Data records
*** Begin section ***

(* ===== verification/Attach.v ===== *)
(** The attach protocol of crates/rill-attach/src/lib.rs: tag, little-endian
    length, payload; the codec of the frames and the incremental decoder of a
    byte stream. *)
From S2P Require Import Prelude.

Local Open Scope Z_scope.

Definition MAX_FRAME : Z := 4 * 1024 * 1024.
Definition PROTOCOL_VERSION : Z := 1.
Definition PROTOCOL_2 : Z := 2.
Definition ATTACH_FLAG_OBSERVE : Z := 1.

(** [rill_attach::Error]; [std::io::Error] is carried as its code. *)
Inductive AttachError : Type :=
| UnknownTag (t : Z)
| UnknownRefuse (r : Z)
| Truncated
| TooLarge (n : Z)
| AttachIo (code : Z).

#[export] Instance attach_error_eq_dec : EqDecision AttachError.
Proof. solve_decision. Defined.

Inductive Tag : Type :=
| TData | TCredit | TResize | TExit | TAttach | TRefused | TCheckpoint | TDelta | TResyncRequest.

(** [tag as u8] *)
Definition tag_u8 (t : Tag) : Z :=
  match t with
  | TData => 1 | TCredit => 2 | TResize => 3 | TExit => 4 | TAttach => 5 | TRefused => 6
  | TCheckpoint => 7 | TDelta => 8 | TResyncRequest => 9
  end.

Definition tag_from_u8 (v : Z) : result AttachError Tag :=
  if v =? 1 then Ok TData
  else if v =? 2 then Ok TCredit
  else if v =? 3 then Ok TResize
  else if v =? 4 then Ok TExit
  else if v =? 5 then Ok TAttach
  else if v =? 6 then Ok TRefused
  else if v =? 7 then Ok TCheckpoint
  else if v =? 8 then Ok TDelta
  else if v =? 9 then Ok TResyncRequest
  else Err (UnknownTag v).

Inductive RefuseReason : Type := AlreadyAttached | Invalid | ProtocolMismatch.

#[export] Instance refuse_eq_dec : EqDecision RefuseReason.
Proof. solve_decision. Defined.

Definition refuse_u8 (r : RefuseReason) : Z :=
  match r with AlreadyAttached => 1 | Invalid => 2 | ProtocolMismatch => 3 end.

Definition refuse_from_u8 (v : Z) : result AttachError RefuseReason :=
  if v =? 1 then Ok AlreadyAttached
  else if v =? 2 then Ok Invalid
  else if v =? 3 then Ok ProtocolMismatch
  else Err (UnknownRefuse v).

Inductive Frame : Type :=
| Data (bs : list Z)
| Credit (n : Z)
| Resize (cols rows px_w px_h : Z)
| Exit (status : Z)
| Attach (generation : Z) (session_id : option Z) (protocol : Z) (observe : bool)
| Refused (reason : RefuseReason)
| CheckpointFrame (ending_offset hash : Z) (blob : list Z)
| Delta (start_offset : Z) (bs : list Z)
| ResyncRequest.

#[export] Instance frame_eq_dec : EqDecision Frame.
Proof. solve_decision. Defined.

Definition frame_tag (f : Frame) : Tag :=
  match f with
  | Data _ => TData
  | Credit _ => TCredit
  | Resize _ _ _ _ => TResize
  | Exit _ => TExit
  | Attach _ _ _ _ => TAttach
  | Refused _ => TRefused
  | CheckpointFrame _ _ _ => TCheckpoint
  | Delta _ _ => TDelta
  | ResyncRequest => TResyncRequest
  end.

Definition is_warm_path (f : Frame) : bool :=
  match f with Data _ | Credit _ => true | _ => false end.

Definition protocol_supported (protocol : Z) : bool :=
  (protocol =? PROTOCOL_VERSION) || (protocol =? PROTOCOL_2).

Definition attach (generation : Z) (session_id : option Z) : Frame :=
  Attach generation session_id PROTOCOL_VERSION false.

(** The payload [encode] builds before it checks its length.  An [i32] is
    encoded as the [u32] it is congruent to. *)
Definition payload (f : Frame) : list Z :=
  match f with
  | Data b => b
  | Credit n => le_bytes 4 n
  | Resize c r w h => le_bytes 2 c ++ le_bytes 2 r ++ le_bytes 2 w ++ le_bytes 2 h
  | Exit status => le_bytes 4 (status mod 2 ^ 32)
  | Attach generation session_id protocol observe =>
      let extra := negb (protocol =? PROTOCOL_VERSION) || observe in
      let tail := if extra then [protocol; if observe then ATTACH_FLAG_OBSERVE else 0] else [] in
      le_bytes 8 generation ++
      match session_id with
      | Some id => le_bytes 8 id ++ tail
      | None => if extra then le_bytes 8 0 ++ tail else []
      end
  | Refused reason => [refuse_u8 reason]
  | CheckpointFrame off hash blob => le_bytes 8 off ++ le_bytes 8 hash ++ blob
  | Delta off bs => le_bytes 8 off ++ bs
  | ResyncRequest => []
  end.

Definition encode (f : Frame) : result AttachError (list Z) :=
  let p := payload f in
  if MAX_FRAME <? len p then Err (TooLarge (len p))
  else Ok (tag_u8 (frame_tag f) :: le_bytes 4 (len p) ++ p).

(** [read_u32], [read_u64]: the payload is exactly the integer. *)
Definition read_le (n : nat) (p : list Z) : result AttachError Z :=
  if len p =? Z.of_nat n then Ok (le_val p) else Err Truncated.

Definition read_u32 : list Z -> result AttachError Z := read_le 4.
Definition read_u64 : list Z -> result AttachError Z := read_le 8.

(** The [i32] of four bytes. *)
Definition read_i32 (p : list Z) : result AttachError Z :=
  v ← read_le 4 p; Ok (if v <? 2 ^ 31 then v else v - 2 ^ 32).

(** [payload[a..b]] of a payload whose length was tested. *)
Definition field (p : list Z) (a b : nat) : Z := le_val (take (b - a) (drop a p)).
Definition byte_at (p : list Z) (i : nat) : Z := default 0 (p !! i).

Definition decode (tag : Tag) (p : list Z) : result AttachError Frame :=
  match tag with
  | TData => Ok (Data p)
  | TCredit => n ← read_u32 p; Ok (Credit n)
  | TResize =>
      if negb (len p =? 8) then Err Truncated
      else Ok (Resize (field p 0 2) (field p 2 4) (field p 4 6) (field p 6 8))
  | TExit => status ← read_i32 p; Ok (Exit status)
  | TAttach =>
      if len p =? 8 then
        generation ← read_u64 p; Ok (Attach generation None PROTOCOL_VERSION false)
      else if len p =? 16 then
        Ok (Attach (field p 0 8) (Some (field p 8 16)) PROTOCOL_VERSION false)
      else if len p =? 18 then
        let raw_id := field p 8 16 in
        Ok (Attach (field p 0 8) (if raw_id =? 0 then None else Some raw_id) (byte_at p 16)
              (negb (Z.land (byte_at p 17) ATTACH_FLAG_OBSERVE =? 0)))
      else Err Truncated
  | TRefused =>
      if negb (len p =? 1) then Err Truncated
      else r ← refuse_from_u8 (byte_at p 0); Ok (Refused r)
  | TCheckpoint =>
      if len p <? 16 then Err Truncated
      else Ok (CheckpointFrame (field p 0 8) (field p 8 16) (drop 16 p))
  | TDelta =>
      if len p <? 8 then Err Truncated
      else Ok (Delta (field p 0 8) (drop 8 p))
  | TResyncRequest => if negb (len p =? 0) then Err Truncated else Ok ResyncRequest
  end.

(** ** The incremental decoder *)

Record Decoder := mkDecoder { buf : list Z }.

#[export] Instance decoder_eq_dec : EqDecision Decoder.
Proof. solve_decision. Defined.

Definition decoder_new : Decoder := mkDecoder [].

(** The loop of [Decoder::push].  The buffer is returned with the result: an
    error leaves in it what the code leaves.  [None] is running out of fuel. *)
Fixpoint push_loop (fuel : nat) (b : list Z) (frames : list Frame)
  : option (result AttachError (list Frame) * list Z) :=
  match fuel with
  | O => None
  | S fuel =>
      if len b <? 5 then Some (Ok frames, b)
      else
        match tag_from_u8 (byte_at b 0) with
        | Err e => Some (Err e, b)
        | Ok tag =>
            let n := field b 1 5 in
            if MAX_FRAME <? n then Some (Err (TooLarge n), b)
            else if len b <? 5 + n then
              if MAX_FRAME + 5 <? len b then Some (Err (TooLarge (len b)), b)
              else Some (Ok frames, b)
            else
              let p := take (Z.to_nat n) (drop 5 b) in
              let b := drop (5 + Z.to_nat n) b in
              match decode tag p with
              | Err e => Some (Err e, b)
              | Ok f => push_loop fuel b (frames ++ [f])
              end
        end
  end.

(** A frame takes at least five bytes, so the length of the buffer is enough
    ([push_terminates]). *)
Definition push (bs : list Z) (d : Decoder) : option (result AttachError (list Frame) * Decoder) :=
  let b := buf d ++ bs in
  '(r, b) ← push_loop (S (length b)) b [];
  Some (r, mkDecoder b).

*** End section ***
*** Begin section ***

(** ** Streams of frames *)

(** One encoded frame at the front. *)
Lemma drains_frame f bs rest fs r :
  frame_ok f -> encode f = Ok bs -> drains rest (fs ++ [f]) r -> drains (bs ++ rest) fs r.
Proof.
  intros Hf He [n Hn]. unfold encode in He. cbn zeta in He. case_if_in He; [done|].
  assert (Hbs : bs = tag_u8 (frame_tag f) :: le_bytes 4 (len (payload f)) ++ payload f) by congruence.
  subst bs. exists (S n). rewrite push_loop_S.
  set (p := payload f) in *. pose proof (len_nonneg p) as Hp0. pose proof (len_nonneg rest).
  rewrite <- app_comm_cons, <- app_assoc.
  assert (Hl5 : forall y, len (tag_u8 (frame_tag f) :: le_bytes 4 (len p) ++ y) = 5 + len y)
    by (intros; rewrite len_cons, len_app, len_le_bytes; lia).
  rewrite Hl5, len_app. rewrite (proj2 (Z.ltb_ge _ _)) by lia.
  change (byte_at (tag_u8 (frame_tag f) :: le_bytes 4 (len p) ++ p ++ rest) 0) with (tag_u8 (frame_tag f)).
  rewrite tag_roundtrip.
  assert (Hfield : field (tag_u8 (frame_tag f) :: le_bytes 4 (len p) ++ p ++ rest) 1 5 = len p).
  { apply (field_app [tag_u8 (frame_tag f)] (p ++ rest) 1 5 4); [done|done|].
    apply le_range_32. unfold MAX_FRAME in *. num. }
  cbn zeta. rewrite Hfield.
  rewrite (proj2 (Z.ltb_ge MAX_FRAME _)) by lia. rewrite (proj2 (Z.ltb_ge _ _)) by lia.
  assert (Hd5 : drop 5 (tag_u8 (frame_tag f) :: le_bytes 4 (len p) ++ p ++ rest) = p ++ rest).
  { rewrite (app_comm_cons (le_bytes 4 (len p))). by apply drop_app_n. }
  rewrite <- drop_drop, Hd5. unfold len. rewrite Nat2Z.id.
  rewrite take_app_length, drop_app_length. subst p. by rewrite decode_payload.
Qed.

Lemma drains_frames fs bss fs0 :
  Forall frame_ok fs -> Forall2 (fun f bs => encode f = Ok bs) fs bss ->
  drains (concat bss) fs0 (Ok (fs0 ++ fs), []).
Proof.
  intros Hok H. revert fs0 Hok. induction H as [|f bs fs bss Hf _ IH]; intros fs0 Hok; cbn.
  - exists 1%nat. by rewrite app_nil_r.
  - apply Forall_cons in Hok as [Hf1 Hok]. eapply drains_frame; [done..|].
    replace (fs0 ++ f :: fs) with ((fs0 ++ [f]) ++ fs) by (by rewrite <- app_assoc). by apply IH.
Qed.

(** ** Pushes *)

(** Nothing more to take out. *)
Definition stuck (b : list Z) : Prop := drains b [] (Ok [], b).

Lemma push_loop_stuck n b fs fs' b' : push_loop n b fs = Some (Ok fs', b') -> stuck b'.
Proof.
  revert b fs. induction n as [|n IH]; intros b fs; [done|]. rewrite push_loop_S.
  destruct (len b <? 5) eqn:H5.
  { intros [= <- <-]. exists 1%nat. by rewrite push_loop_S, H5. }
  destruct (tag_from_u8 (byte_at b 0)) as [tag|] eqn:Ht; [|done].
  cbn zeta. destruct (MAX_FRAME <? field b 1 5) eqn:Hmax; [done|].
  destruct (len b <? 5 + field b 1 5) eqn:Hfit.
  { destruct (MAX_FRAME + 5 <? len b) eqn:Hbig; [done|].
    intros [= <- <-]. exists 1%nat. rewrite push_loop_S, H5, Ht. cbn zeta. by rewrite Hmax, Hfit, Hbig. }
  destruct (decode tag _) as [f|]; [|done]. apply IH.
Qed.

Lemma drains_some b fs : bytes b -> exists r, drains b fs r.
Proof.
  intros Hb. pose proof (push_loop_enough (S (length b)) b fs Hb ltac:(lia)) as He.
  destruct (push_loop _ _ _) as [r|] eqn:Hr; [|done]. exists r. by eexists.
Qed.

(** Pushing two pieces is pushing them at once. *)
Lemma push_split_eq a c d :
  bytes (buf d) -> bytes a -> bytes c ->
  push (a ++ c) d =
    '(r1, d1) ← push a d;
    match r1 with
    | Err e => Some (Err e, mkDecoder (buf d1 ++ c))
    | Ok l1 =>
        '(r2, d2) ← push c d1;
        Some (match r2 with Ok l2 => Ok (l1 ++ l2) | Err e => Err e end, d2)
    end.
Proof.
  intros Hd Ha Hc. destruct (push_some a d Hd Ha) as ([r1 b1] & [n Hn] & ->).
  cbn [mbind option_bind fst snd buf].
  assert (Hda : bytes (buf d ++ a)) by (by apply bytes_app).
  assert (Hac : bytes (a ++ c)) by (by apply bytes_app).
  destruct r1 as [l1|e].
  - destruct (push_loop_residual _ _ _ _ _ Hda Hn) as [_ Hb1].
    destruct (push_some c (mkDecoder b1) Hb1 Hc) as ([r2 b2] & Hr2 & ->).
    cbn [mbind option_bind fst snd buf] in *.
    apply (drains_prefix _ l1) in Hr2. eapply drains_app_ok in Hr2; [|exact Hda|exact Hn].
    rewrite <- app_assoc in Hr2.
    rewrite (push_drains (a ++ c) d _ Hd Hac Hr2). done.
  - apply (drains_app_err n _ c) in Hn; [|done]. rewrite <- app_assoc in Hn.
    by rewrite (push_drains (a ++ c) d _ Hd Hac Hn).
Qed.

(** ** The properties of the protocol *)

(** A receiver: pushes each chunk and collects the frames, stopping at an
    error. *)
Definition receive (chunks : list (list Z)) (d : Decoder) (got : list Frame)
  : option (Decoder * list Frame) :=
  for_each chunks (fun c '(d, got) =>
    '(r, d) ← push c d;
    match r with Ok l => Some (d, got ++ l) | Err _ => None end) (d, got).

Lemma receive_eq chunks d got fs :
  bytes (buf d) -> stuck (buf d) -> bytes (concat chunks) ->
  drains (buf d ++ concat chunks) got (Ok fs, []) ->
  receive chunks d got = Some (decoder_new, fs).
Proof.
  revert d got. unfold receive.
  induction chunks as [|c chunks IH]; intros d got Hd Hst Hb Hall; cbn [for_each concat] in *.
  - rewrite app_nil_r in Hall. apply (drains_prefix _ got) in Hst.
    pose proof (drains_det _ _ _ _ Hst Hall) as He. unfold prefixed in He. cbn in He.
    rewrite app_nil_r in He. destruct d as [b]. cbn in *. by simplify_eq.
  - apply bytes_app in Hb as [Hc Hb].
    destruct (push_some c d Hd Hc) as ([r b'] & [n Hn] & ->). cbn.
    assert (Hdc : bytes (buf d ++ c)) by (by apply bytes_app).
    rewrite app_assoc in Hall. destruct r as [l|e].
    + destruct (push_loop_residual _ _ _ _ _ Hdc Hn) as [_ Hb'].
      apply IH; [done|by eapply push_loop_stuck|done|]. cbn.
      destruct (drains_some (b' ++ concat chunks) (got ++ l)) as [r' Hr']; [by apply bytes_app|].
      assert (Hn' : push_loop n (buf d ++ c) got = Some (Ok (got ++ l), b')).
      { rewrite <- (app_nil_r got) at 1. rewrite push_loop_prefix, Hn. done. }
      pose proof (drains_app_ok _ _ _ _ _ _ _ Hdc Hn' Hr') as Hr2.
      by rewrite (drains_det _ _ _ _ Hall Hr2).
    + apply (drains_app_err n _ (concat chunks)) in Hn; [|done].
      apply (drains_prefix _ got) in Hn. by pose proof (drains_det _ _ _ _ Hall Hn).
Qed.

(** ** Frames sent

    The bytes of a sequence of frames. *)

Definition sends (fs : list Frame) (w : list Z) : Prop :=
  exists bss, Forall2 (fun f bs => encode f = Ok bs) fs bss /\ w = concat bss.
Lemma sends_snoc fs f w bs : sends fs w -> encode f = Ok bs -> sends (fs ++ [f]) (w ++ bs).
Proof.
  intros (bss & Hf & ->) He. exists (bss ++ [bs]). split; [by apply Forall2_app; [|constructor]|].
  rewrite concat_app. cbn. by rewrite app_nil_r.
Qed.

*** End section ***
*** Begin section ***

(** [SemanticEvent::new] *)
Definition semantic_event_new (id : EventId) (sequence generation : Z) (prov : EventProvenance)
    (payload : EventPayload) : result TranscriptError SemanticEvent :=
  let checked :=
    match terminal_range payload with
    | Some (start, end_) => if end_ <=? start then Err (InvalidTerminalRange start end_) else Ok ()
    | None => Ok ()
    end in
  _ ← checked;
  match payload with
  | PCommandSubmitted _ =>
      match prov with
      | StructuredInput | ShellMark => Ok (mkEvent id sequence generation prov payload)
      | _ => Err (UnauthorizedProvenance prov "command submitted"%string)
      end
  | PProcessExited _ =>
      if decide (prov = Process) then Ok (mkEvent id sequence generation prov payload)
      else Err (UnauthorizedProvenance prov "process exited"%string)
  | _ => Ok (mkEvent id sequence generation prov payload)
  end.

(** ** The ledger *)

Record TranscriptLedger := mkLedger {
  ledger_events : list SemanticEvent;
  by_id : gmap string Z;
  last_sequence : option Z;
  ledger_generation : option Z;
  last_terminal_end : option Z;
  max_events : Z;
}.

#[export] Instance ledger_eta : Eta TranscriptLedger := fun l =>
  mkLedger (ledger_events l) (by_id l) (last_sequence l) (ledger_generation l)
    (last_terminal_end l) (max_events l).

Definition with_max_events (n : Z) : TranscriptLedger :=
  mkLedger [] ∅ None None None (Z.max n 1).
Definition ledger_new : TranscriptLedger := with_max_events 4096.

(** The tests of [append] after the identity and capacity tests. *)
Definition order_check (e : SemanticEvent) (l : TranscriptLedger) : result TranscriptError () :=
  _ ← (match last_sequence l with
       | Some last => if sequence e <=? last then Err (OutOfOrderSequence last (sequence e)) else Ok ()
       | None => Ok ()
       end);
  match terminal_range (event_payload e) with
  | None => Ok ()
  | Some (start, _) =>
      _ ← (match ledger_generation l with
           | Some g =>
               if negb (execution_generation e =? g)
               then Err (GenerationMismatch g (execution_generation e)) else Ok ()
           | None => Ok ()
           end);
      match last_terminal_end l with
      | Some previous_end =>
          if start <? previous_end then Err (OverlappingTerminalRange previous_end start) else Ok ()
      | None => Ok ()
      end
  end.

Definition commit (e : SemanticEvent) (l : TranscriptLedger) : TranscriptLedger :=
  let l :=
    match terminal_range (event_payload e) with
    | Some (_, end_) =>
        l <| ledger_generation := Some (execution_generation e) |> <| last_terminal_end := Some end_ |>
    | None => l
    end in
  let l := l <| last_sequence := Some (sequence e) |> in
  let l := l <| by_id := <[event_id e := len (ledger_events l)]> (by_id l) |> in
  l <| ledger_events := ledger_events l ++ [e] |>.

*** End section ***

TASK OBJECTIVE
Repeat word for word the lines above that run from the line containing "Lemma drains_frames fs" through the line containing "intros Hd Ha", both ends included, and nothing else.

SOLUTION FOR THIS TASK
Lemma drains_frames fs bss fs0 :
  Forall frame_ok fs -> Forall2 (fun f bs => encode f = Ok bs) fs bss ->
  drains (concat bss) fs0 (Ok (fs0 ++ fs), []).
Proof.
  intros Hok H. revert fs0 Hok. induction H as [|f bs fs bss Hf _ IH]; intros fs0 Hok; cbn.
  - exists 1%nat. by rewrite app_nil_r.
  - apply Forall_cons in Hok as [Hf1 Hok]. eapply drains_frame; [done..|].
    replace (fs0 ++ f :: fs) with ((fs0 ++ [f]) ++ fs) by (by rewrite <- app_assoc). by apply IH.
Qed.

(** ** Pushes *)

(** Nothing more to take out. *)
Definition stuck (b : list Z) : Prop := drains b [] (Ok [], b).

Lemma push_loop_stuck n b fs fs' b' : push_loop n b fs = Some (Ok fs', b') -> stuck b'.
Proof.
  revert b fs. induction n as [|n IH]; intros b fs; [done|]. rewrite push_loop_S.
  destruct (len b <? 5) eqn:H5.
  { intros [= <- <-]. exists 1%nat. by rewrite push_loop_S, H5. }
  destruct (tag_from_u8 (byte_at b 0)) as [tag|] eqn:Ht; [|done].
  cbn zeta. destruct (MAX_FRAME <? field b 1 5) eqn:Hmax; [done|].
  destruct (len b <? 5 + field b 1 5) eqn:Hfit.
  { destruct (MAX_FRAME + 5 <? len b) eqn:Hbig; [done|].
    intros [= <- <-]. exists 1%nat. rewrite push_loop_S, H5, Ht. cbn zeta. by rewrite Hmax, Hfit, Hbig. }
  destruct (decode tag _) as [f|]; [|done]. apply IH.
Qed.

Lemma drains_some b fs : bytes b -> exists r, drains b fs r.
Proof.
  intros Hb. pose proof (push_loop_enough (S (length b)) b fs Hb ltac:(lia)) as He.
  destruct (push_loop _ _ _) as [r|] eqn:Hr; [|done]. exists r. by eexists.
Qed.

(** Pushing two pieces is pushing them at once. *)
Lemma push_split_eq a c d :
  bytes (buf d) -> bytes a -> bytes c ->
  push (a ++ c) d =
    '(r1, d1) ← push a d;
    match r1 with
    | Err e => Some (Err e, mkDecoder (buf d1 ++ c))
    | Ok l1 =>
        '(r2, d2) ← push c d1;
        Some (match r2 with Ok l2 => Ok (l1 ++ l2) | Err e => Err e end, d2)
    end.
Proof.
  intros Hd Ha Hc. destruct (push_some a d Hd Ha) as ([r1 b1] & [n Hn] & ->).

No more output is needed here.